Your objective:
Taking the first line of the listing as the start and the line containing "Definition CLOSE_RANGE : R := 100." as the end, reproduce everything in between exactly, both ends included.

# # # # # # #

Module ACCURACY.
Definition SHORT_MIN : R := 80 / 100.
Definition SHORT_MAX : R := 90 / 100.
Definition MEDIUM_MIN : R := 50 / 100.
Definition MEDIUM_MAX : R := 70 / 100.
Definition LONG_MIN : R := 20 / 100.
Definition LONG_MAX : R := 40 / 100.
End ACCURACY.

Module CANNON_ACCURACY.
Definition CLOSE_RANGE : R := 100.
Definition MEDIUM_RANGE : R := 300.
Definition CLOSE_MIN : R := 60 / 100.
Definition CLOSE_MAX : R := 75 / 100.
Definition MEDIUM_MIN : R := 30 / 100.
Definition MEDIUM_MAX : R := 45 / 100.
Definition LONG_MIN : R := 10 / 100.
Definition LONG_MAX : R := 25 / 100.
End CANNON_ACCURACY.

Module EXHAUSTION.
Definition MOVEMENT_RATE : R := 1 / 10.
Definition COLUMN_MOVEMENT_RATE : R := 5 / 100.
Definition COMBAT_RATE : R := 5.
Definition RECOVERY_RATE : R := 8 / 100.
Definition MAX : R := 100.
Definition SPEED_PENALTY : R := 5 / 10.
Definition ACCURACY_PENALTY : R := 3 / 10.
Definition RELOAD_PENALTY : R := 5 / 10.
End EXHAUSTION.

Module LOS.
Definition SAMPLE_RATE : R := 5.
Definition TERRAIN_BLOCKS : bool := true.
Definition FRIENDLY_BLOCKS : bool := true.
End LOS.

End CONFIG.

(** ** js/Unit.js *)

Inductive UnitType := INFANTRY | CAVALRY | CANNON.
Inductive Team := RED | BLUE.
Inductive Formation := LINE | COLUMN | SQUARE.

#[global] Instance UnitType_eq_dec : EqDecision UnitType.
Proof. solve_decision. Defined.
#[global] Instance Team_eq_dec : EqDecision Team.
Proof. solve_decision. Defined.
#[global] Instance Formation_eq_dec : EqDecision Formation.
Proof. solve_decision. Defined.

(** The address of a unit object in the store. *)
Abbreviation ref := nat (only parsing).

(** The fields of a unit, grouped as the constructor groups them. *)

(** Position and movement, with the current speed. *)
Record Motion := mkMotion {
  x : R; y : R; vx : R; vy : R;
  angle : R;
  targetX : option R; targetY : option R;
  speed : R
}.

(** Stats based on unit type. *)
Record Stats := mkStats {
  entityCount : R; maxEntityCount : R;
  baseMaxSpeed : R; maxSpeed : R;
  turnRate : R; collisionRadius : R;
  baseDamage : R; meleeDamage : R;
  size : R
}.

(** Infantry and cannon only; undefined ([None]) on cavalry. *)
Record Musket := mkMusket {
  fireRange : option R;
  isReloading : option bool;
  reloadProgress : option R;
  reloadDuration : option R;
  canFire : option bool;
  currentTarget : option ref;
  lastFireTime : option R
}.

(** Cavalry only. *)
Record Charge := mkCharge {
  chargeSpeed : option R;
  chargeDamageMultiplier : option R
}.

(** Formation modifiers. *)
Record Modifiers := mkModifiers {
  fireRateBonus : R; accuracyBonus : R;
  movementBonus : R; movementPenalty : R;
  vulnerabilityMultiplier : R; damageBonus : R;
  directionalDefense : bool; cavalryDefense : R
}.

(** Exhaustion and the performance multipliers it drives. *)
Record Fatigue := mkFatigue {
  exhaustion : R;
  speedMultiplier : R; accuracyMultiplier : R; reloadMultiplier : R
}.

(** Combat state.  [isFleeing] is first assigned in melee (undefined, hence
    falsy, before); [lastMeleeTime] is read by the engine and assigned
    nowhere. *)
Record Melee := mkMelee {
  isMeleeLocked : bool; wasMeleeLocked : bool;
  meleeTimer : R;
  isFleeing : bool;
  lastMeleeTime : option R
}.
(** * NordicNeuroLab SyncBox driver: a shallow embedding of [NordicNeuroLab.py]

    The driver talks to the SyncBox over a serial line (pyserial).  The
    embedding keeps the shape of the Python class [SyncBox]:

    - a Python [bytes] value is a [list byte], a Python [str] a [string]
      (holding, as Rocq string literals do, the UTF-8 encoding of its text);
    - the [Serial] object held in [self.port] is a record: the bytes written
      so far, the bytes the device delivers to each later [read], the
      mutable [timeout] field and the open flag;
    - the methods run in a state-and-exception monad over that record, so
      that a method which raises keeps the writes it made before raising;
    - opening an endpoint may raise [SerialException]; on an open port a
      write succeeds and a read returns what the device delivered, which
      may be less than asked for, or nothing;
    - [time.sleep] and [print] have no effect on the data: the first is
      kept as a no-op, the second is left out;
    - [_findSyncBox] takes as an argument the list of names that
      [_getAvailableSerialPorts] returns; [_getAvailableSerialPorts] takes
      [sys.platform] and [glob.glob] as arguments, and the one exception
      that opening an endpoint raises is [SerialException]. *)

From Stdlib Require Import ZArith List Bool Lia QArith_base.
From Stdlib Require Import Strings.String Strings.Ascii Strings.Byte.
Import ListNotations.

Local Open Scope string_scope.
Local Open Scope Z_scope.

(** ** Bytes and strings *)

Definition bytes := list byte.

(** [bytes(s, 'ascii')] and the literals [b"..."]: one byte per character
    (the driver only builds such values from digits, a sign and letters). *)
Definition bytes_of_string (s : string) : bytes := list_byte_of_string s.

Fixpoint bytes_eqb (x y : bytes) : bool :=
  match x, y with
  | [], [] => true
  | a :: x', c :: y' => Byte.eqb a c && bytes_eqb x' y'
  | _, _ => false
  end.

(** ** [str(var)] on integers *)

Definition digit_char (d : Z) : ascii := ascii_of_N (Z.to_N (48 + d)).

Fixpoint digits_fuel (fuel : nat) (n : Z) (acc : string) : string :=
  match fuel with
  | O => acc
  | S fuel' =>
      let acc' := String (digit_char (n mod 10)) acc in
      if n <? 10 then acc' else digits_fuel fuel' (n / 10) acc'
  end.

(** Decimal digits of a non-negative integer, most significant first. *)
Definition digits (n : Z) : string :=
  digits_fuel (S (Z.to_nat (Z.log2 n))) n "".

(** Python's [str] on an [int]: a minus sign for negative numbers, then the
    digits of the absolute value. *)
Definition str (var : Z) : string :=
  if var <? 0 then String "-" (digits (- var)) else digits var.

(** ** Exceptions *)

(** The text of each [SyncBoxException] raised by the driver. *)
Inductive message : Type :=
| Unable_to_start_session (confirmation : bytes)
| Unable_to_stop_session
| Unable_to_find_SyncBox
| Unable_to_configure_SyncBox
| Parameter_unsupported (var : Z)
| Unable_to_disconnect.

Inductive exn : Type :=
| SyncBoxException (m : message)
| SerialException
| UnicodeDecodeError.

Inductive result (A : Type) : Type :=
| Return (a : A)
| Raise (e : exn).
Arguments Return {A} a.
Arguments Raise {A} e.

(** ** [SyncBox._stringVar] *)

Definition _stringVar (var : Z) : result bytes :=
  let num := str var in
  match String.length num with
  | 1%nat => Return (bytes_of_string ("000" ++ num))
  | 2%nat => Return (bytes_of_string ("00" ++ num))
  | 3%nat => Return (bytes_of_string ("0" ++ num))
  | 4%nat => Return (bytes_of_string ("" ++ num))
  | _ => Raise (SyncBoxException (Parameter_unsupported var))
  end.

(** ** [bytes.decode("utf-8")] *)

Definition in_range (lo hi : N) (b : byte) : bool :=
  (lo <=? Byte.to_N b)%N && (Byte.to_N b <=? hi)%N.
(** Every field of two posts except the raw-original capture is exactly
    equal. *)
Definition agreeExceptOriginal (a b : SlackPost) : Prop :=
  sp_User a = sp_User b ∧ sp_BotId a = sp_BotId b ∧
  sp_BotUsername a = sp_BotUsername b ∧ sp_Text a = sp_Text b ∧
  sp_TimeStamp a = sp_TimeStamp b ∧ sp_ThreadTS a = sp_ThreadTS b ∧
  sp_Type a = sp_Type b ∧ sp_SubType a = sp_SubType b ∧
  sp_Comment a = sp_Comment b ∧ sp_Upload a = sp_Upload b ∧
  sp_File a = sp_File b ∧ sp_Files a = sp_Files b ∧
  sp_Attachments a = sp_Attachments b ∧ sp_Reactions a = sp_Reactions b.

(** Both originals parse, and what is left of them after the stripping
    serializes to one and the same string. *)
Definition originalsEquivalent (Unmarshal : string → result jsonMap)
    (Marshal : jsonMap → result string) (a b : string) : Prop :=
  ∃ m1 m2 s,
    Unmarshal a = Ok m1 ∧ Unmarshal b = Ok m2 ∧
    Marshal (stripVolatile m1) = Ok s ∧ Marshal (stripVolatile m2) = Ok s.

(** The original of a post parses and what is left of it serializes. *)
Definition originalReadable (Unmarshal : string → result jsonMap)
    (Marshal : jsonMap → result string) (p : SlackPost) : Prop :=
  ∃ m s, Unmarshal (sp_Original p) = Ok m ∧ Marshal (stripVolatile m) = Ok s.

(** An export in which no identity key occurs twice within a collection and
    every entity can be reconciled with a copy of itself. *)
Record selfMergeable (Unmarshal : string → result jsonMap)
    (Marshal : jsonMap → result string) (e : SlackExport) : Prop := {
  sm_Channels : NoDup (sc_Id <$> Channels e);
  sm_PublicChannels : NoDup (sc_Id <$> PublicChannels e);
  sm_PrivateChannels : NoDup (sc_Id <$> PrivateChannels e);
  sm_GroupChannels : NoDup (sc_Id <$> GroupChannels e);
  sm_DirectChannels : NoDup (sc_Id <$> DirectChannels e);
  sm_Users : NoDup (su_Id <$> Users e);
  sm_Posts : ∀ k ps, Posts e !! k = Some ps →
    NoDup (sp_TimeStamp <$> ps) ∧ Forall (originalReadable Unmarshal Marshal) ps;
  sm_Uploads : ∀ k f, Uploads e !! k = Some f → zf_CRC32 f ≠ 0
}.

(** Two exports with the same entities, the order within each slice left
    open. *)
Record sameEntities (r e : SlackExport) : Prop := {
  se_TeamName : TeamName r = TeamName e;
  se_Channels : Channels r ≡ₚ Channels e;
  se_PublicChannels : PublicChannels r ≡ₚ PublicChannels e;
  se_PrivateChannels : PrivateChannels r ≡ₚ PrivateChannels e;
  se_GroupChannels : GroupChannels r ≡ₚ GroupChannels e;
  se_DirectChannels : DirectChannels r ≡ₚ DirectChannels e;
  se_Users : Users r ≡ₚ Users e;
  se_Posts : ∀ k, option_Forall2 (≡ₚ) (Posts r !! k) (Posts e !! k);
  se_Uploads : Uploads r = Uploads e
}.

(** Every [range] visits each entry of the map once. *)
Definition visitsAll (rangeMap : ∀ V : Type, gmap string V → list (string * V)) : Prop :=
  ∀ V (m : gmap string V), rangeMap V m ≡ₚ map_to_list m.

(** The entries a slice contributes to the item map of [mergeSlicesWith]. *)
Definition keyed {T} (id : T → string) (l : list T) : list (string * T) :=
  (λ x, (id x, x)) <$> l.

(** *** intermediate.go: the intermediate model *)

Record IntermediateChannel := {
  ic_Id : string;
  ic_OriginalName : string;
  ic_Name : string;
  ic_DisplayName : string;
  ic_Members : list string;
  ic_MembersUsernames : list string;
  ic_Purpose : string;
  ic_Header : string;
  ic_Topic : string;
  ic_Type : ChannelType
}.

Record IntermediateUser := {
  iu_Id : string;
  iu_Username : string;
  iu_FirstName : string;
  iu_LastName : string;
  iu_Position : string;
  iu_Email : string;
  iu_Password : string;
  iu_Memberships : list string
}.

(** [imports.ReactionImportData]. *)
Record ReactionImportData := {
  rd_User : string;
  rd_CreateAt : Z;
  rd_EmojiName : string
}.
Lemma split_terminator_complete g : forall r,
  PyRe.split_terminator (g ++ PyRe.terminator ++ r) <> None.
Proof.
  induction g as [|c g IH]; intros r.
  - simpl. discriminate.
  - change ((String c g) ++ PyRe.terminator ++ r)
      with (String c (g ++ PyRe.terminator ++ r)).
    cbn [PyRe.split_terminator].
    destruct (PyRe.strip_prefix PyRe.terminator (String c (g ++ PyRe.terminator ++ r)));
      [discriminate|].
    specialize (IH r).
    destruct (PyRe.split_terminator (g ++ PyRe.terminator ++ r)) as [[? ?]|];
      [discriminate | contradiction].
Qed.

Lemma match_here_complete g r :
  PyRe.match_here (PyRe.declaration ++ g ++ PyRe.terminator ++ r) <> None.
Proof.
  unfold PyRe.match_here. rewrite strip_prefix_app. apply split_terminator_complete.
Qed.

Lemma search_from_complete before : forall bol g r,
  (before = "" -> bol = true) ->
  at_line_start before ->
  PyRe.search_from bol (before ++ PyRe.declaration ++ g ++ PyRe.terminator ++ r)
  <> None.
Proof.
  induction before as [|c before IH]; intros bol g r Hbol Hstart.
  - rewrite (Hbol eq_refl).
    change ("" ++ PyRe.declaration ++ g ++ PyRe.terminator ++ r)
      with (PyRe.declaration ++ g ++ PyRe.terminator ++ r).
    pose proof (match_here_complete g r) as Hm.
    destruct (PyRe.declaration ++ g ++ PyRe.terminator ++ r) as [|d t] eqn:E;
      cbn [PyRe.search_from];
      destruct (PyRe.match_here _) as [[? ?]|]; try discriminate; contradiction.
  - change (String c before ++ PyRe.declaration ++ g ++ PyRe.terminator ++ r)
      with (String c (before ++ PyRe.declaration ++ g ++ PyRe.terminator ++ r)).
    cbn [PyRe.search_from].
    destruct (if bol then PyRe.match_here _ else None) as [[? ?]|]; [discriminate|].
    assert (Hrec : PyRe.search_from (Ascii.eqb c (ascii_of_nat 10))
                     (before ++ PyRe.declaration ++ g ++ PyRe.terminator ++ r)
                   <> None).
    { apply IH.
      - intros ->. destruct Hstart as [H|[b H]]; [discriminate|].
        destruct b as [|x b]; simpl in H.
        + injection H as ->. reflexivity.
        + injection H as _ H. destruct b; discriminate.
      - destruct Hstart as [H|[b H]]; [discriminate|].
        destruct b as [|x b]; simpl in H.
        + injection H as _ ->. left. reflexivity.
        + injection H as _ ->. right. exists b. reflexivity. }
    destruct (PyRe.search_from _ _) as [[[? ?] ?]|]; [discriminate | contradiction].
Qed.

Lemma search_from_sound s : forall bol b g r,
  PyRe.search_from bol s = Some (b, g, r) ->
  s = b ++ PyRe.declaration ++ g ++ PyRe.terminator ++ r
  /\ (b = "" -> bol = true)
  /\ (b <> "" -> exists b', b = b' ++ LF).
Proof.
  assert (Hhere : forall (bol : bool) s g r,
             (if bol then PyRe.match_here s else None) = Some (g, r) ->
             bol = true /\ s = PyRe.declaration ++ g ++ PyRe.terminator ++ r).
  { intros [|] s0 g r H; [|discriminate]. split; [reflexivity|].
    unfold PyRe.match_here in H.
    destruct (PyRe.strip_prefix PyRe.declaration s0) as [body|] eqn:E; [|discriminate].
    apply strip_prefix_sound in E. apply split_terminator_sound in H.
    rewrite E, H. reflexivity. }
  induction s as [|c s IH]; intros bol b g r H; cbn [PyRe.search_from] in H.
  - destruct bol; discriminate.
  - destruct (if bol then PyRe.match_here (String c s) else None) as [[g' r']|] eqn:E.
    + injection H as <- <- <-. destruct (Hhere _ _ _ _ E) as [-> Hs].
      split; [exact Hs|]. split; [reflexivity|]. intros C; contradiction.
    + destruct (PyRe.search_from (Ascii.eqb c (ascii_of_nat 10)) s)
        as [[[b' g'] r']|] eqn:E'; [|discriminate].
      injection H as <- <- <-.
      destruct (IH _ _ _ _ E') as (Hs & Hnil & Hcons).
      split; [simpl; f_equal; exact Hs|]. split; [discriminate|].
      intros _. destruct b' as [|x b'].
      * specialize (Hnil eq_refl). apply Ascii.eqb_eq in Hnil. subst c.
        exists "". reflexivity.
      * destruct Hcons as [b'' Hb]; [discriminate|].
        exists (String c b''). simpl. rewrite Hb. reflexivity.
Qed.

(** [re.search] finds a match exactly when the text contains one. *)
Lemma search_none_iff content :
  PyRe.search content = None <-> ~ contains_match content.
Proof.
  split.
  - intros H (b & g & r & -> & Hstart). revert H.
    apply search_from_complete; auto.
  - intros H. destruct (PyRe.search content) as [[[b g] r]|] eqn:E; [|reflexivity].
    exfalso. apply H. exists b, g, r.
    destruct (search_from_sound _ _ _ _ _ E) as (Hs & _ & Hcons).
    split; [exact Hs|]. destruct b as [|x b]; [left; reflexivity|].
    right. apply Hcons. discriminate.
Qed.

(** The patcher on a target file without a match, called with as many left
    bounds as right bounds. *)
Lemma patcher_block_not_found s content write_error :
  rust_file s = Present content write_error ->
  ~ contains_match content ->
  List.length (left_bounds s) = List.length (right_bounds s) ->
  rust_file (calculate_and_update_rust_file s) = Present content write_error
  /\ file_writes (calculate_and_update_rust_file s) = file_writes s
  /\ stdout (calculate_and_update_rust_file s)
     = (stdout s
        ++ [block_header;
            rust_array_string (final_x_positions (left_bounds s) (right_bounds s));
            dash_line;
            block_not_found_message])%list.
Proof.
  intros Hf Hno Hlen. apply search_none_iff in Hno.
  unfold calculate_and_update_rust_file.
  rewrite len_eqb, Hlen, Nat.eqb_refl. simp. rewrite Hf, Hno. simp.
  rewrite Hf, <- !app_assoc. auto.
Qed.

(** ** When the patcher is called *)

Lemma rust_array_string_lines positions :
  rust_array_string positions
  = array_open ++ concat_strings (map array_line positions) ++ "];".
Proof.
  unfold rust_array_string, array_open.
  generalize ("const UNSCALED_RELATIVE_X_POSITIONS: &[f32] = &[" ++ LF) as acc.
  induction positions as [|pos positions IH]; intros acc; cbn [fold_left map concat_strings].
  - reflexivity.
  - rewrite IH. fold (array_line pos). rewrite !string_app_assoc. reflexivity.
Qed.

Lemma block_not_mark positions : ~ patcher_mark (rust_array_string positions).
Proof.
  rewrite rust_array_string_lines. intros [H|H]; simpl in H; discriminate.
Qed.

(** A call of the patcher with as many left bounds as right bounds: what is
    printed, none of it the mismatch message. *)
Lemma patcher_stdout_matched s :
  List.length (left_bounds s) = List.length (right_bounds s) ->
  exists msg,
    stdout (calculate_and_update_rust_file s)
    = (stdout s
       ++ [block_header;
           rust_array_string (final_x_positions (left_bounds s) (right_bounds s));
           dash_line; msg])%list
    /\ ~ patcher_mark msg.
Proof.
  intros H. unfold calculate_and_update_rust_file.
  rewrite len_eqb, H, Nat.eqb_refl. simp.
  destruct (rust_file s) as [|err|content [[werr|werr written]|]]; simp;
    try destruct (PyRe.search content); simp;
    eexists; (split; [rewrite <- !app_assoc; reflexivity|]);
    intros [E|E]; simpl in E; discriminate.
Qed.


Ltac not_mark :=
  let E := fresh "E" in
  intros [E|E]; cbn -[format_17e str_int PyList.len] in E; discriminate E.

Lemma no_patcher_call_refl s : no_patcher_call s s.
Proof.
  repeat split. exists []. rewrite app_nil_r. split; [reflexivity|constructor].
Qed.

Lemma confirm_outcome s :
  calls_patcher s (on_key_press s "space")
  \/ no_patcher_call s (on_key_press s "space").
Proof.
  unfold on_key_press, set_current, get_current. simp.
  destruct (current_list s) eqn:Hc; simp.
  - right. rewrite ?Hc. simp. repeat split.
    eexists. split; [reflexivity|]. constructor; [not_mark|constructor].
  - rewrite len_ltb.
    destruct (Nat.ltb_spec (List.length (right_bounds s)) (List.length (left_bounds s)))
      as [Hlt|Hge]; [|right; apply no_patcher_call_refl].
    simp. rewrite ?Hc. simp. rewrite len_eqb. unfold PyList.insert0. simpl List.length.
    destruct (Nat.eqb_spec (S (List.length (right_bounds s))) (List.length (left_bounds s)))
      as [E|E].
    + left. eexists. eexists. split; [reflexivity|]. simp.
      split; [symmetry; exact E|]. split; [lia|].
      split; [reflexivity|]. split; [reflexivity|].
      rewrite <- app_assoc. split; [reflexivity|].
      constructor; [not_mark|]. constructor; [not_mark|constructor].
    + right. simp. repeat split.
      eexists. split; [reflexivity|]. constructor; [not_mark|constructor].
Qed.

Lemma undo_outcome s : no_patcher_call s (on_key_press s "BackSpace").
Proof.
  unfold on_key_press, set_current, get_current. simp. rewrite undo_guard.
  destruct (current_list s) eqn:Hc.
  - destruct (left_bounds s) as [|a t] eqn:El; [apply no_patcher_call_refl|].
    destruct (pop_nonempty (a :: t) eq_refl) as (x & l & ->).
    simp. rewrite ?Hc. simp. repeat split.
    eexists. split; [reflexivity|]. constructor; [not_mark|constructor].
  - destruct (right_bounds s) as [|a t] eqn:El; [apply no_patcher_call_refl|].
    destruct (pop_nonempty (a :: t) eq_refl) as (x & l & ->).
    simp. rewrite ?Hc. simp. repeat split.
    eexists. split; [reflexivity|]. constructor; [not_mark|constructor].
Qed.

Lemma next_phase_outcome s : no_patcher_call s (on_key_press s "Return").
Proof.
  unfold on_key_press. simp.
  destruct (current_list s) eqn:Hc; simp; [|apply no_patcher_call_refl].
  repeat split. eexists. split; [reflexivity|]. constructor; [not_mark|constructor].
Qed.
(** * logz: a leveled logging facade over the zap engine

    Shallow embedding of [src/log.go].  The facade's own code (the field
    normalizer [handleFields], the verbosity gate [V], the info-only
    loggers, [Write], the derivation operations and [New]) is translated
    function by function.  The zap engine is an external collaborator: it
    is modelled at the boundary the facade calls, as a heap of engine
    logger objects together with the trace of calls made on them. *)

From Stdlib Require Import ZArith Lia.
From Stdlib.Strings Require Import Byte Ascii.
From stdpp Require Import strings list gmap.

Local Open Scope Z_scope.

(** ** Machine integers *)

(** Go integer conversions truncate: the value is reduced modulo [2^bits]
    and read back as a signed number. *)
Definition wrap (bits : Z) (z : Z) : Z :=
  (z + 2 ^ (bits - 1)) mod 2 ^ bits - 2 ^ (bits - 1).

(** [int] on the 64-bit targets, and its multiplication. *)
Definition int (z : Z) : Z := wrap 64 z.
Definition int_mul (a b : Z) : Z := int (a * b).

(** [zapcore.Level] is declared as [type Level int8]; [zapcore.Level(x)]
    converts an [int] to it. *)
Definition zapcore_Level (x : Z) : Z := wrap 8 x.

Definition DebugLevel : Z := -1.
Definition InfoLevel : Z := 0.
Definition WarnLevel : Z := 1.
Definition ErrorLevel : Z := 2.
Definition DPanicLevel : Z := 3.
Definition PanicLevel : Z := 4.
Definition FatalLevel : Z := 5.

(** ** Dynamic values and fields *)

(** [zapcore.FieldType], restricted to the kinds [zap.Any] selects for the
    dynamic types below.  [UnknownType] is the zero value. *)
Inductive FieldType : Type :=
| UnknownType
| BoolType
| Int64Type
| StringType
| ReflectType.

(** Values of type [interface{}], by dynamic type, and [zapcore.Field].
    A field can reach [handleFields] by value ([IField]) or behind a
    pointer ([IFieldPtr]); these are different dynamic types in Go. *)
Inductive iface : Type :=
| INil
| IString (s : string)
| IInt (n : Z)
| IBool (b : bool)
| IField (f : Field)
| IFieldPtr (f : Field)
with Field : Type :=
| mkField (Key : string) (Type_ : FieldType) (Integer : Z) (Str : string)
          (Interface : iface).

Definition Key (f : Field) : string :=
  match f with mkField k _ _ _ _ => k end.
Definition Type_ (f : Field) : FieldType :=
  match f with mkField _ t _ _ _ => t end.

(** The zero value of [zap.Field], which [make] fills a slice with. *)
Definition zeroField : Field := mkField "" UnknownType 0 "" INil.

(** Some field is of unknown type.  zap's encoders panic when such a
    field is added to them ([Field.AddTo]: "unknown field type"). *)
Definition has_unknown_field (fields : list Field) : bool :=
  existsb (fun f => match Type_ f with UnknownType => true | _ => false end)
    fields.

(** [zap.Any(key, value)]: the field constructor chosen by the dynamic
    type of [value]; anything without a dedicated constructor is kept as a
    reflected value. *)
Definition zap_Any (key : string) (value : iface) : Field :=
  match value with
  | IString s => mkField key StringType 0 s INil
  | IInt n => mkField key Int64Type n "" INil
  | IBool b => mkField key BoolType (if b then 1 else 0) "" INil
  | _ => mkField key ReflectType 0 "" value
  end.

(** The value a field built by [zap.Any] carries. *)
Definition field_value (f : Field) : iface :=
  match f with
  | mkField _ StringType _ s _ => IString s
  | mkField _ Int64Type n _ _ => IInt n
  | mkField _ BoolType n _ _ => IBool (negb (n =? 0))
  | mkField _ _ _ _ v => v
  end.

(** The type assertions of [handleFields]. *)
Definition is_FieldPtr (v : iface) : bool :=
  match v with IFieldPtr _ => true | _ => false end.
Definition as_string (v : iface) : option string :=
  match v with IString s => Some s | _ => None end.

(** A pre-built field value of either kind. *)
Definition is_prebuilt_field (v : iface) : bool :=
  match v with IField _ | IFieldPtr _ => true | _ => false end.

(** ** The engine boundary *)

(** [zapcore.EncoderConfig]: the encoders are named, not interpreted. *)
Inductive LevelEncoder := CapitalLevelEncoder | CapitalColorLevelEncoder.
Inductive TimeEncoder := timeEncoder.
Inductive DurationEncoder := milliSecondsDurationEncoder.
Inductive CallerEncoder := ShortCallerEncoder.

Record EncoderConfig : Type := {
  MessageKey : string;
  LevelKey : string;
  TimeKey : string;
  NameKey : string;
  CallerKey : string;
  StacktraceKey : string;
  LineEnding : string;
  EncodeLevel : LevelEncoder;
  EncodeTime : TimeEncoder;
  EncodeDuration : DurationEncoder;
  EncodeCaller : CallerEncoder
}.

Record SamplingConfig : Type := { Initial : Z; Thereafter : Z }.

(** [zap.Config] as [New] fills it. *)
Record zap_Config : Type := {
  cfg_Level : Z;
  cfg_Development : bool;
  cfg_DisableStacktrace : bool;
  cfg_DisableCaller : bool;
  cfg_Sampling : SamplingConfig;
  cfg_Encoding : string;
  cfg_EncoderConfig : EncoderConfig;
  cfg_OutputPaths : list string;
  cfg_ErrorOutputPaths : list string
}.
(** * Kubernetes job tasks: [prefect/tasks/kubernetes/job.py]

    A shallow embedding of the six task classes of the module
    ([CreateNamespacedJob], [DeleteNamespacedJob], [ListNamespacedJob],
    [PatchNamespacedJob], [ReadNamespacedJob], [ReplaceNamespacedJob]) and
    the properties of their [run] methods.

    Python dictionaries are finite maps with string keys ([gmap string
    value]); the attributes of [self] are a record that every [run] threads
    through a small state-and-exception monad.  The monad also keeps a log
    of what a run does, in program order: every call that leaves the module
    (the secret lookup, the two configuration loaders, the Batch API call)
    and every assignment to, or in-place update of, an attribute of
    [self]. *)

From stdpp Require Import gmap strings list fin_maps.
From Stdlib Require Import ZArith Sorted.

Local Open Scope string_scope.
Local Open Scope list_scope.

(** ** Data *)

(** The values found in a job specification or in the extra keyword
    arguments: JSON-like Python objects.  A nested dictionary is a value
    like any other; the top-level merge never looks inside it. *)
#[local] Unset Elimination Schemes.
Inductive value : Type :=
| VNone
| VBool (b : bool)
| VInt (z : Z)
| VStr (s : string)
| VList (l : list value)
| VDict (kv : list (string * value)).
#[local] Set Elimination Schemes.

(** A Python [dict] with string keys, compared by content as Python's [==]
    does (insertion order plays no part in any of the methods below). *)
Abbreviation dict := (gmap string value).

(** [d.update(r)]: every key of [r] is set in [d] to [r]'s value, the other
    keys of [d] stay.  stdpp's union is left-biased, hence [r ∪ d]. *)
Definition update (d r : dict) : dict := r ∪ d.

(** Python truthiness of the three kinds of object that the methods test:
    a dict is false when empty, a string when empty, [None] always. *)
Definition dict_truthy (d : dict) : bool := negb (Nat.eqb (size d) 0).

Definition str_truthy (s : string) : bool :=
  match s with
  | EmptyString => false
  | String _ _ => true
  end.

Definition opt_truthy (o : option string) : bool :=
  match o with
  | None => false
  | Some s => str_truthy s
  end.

# # # # # # #

Result below:
Module ACCURACY.
Definition SHORT_MIN : R := 80 / 100.
Definition SHORT_MAX : R := 90 / 100.
Definition MEDIUM_MIN : R := 50 / 100.
Definition MEDIUM_MAX : R := 70 / 100.
Definition LONG_MIN : R := 20 / 100.
Definition LONG_MAX : R := 40 / 100.
End ACCURACY.

Module CANNON_ACCURACY.
Definition CLOSE_RANGE : R := 100.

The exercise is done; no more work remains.